Il boom del trading on line
Indici in picchiata,volatilità alle stelle.Le azioni di multinazionali ridotte nel giro di un paio di sedute al rango di penny stock (titoli da quattro soldi). Quanto avvenuto in questi mesi non ha precedenti sui mercati azionari. Ma qualcuno ci ha guadagnato. Stiamo parlando delle piattaforme di trading online che, proprio nei mesi più drammatici della crisi, hanno avuto un consistente aumento di eseguiti. Rispetto allo stesso periodo dell’anno scorso le transazioni su Webank Bpm salite del 40%, quelle su Intesa Sanpaolo del 42%; su Intesatrade del 20%; su Twice del 45%; su Click Options del 55%; su Directa del 14%; su Banca Sella del 19%; su Nuovi Investimenti del 15%; su Iwbank del 30%; su Ig Markets addirittura del 178%.(Il Sole 24 ore)
Prendiamo spunto da questo stralcio di un articolo del Sole 24 ore on line per confermare come spesso abbiamo sottolineato che i broker qualsiasi sia la situazione economica e di mercato guadagnino.

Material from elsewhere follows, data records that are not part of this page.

(** ** Successful responses and the request *)



(** X6.  The request of a cache miss is a GET without body, with the
    [Accept: application/json] header, to
    [baseUrl/data/segmentflag.json/apiKey?jzb=token]; the token has only
    characters of [A-Za-z0-9_-]; and, pako inflating what it deflated,
    [decodeJzb] reads from the token what [JSON.parse] reads from the JSON
    text of [{visitorId, accountId, url: defaultUrl}]. *)
Theorem segment_request_token
    (JSON_stringify : JsObject -> string)
    (JSON_parse : string -> option JsObject)
    (pako_deflate : string -> list byte)
    (pako_inflate : list byte -> option string)
    (network : list Request -> Request -> Reply)
    (flagKey : string) (defaultValue : bool)
    (context : EvaluationContext) (s : State)
    (Hvisitor : truthy (targetingKey context) = true)
    (Hmiss : absent (context_key context) s)
    (Hzlib :
       pako_inflate
         (pako_deflate
            (JSON_stringify
               [ ("visitorId", JStr (or_empty (targetingKey context)));
                 ("accountId", js_of_opt_string (accountId context));
                 ("url", JStr (defaultUrl (options s))) ]))
       = Some (JSON_stringify
                 [ ("visitorId", JStr (or_empty (targetingKey context)));
                   ("accountId", js_of_opt_string (accountId context));
                   ("url", JStr (defaultUrl (options s))) ])) :
  exists token,
    requests
      (snd (resolveBooleanEvaluation JSON_stringify pako_deflate network
              flagKey defaultValue context s))
    = (requests s
       ++ [ {| req_url :=
                 baseUrl (options s) ++ "/data/segmentflag.json/"
                 ++ apiKey (options s) ++ "?jzb=" ++ token;
               req_method := "GET";
               req_headers := [("Accept", "application/json")];
               req_body := None |} ])%list
    /\ all_chars url_safe_char token = true
    /\ decodeJzb JSON_parse pako_inflate token
       = JSON_parse
           (JSON_stringify
              [ ("visitorId", JStr (or_empty (targetingKey context)));
                ("accountId", js_of_opt_string (accountId context));
                ("url", JStr (defaultUrl (options s))) ]).
Proof.
  eexists. split; [|split].
  - rewrite (resolveBoolean_miss_requests _ _ _ _ _ _ _ Hvisitor Hmiss).
    reflexivity.
  - apply encodeJzb_chars.
  - rewrite decodeJzb_unfold, encodeJzb_unfold.
    rewrite repad_of_url_strip_to_url, decode_encode. now rewrite Hzlib.
Qed.

(** The test "uses JZB encoding in API request". *)
Lemma segment_request_token_witness :
  exists token,
    requests
      (snd (resolveBooleanEvaluation Reference.JSON_stringify
              Reference.pako_deflate (Scenario.serving [])
              "flag1" false Scenario.user123_account456 Scenario.provider))
    = [ {| req_url :=
             "https://data.pendo.io/data/segmentflag.json/test-api-key?jzb="
             ++ token;
           req_method := "GET";
           req_headers := [("Accept", "application/json")];
           req_body := None |} ]
    /\ all_chars url_safe_char token = true
    /\ decodeJzb Reference.JSON_parse Reference.pako_inflate token
       = Some [ ("visitorId", JStr "user-123");
                ("accountId", JStr "account-456");
                ("url", JStr "https://example.com") ].
Proof.
  assert (Hmiss : absent (context_key Scenario.user123_account456)
                    Scenario.provider)
    by (left; vm_compute; reflexivity).
  destruct (segment_request_token Reference.JSON_stringify Reference.JSON_parse
              Reference.pako_deflate Reference.pako_inflate
              (Scenario.serving []) "flag1" false Scenario.user123_account456
              Scenario.provider eq_refl Hmiss ltac:(vm_compute; reflexivity))
    as (token & Hreq & Hsafe & Hdecode).
  exists token. split; [exact Hreq|]. split; [exact Hsafe|].
  rewrite Hdecode. vm_compute. reflexivity.
Defined.

(** X7.  Resolution never looks at the lifecycle status: whatever the
    status is (before [initialize], after [onClose], ...), a boolean
    resolution returns the same result and has the same effects, and it
    leaves the status as it found it. *)
Theorem resolution_ignores_status
    (JSON_stringify : JsObject -> string)
    (pako_deflate : string -> list byte)
    (network : list Request -> Request -> Reply)
    (flagKey : string) (defaultValue : bool) (context : EvaluationContext)
    (s : State) (x : ServerProviderStatus) :
  resolveBooleanEvaluation JSON_stringify pako_deflate network
    flagKey defaultValue context (set_status x s)
  = (fst (resolveBooleanEvaluation JSON_stringify pako_deflate network
            flagKey defaultValue context s),
     set_status x
       (snd (resolveBooleanEvaluation JSON_stringify pako_deflate network
               flagKey defaultValue context s))).
Proof.
  destruct (truthy (targetingKey context)) eqn:Hv.
  - destruct (absent_or_live (context_key context) s)
      as [Habs | (entry & E & Hlive)].
    + assert (Habs' : absent (context_key context) (set_status x s))
        by exact Habs.
      rewrite (resolveBoolean_miss _ _ _ _ _ _ _ Hv Habs).
      rewrite (resolveBoolean_miss _ _ _ _ _ _ _ Hv Habs').
      rewrite !fetchSegmentFlags_run.
      cbn [requests options set_status].
      match goal with
      | |- context [match ?o with Returned _ => _ | Threw _ => _ end] =>
          destruct o as [found|e]
      end; reflexivity.
    + rewrite (resolveBoolean_hit _ _ _ _ _ _ s entry Hv E Hlive).
      now rewrite (resolveBoolean_hit _ _ _ _ _ _ (set_status x s) entry Hv E
                     Hlive).
  - now rewrite !resolveBoolean_no_visitor.
Qed.

(** ** The token *)

Lemma strip_to_url_length (bs : list byte) :
  String.length (strip_padding (to_url (Base64.encode bs)))
  = ((4 * List.length bs + 2) / 3)%nat.
Proof.
  induction bs as [|a|a b|a b c rest IH] using list_ind3.
  - reflexivity.
  - cbn [Base64.encode].
    rewrite !strip_to_url_cons by auto with sextet. reflexivity.
  - cbn [Base64.encode].
    rewrite !strip_to_url_cons by auto with sextet. reflexivity.
  - cbn [Base64.encode].
    rewrite !strip_to_url_cons by auto with sextet.
    cbn [String.length List.length]. rewrite IH.
    replace (4 * S (S (S (List.length rest))) + 2)%nat
      with (4 * 3 + (4 * List.length rest + 2))%nat by lia.
    rewrite Nat.div_add_l by discriminate. reflexivity.
Qed.

(** X8.  The URL-safe Base64 step of [encodeJzb] loses nothing and adds
    no padding: the compressed bytes can be read back from the token, two
    payloads with the same token have the same compressed bytes, and a
    token for [n] compressed bytes has exactly [ceil(4n/3)] characters. *)
Theorem encodeJzb_token_lossless
    (JSON_stringify : JsObject -> string)
    (pako_deflate : string -> list byte) :
  (forall P,
      Base64.decode (repad (of_url (encodeJzb JSON_stringify pako_deflate P)))
      = pako_deflate (JSON_stringify P))
  /\ (forall P Q,
         encodeJzb JSON_stringify pako_deflate P
         = encodeJzb JSON_stringify pako_deflate Q ->
         pako_deflate (JSON_stringify P) = pako_deflate (JSON_stringify Q))
  /\ (forall P,
         String.length (encodeJzb JSON_stringify pako_deflate P)
         = ((4 * List.length (pako_deflate (JSON_stringify P)) + 2) / 3)%nat).
Proof.
  assert (Hback : forall P,
    Base64.decode (repad (of_url (encodeJzb JSON_stringify pako_deflate P)))
    = pako_deflate (JSON_stringify P)).
  { intros P. rewrite encodeJzb_unfold.
    now rewrite repad_of_url_strip_to_url, decode_encode. }
  split; [exact Hback|]. split.
  - intros P Q Heq. rewrite <- (Hback P), <- (Hback Q). now rewrite Heq.
  - intros P. rewrite encodeJzb_unfold. apply strip_to_url_length.
Qed.

(** The token of the empty object: 13 bytes, 18 characters. *)
Lemma encodeJzb_token_lossless_witness :
  String.length (encodeJzb Reference.JSON_stringify Reference.pako_deflate [])
  = 18%nat
  /\ Base64.decode
       (repad (of_url
                 (encodeJzb Reference.JSON_stringify Reference.pako_deflate [])))
     = Reference.pako_deflate "{}".
Proof.
  destruct (encodeJzb_token_lossless Reference.JSON_stringify
              Reference.pako_deflate) as (Hback & _ & Hlen).
  split.
  - rewrite Hlen. vm_compute. reflexivity.
  - rewrite Hback. vm_compute. reflexivity.
Defined.

(** * The telemetry hook of the server provider *)



Lemma hook_after_send JSON_stringify_value network o hookContext details s :
  TelemetryHook.tracks o hookContext = true ->
  TelemetryHook.after JSON_stringify_value network o hookContext details s
  = fetch_detached network
      {| req_url := TelemetryHook.baseUrl o ++ "/data/track";
         req_method := "POST";
         req_headers :=
           [ ("Content-Type", "application/json");
             ("x-pendo-track-event-secret", TelemetryHook.trackEventSecret o) ];
         req_body :=
           Some (JSON_stringify_value
                   (JObj
                      [ ("type", JStr "track");
                        ("event", JStr (TelemetryHook.eventName o));
                        ("visitorId",
                         js_of_opt_string
                           (targetingKey (TelemetryHook.context hookContext)));
                        ("accountId",
                         js_of_opt_string
                           (accountId (TelemetryHook.context hookContext)));
                        ("timestamp", JNum (now s));
                        ("properties",
                         JObj (TelemetryHook.properties_of JSON_stringify_value
                                 hookContext details)) ])) |}
      (fun error =>
         console_error
           "[PendoTelemetryHook] Failed to track flag evaluation:" error) s.
Proof.
  unfold TelemetryHook.tracks, TelemetryHook.after. intros H.
  apply andb_prop in H as [Hf Hv]. rewrite Hv. cbn [negb].
  destruct (TelemetryHook.flagFilter o) as [filter|].
  - rewrite Hf. reflexivity.
  - reflexivity.
Qed.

Questo ci fa capire come sia pericolosissimo affidarsi ai loro consigli per gli investimenti o seguire delle cosiddette ‘linee comuni’ per gli investimenti.
Noi dobbiamo studiare e prepararci per essere in grado di affrontare al meglio il mercato autonomamente cercando di preparare una strategia di trading e non seguendo quello che è il pensare comune.
Comunque l’incremento dell’attività di trading on line, secondo noi, dimostra come la gente diventi ,molto più attenta agli avvenimenti economici e finanziari soprattutto quando se ne parla in televisione o sui mass media in generale. Questo dimostra come la conoscenza dei mercati sia ancora troppo spesso approssimativa e legata al ‘sentito dire’ piuttosto che ad una vera consapevolezza ed un approfondito studio.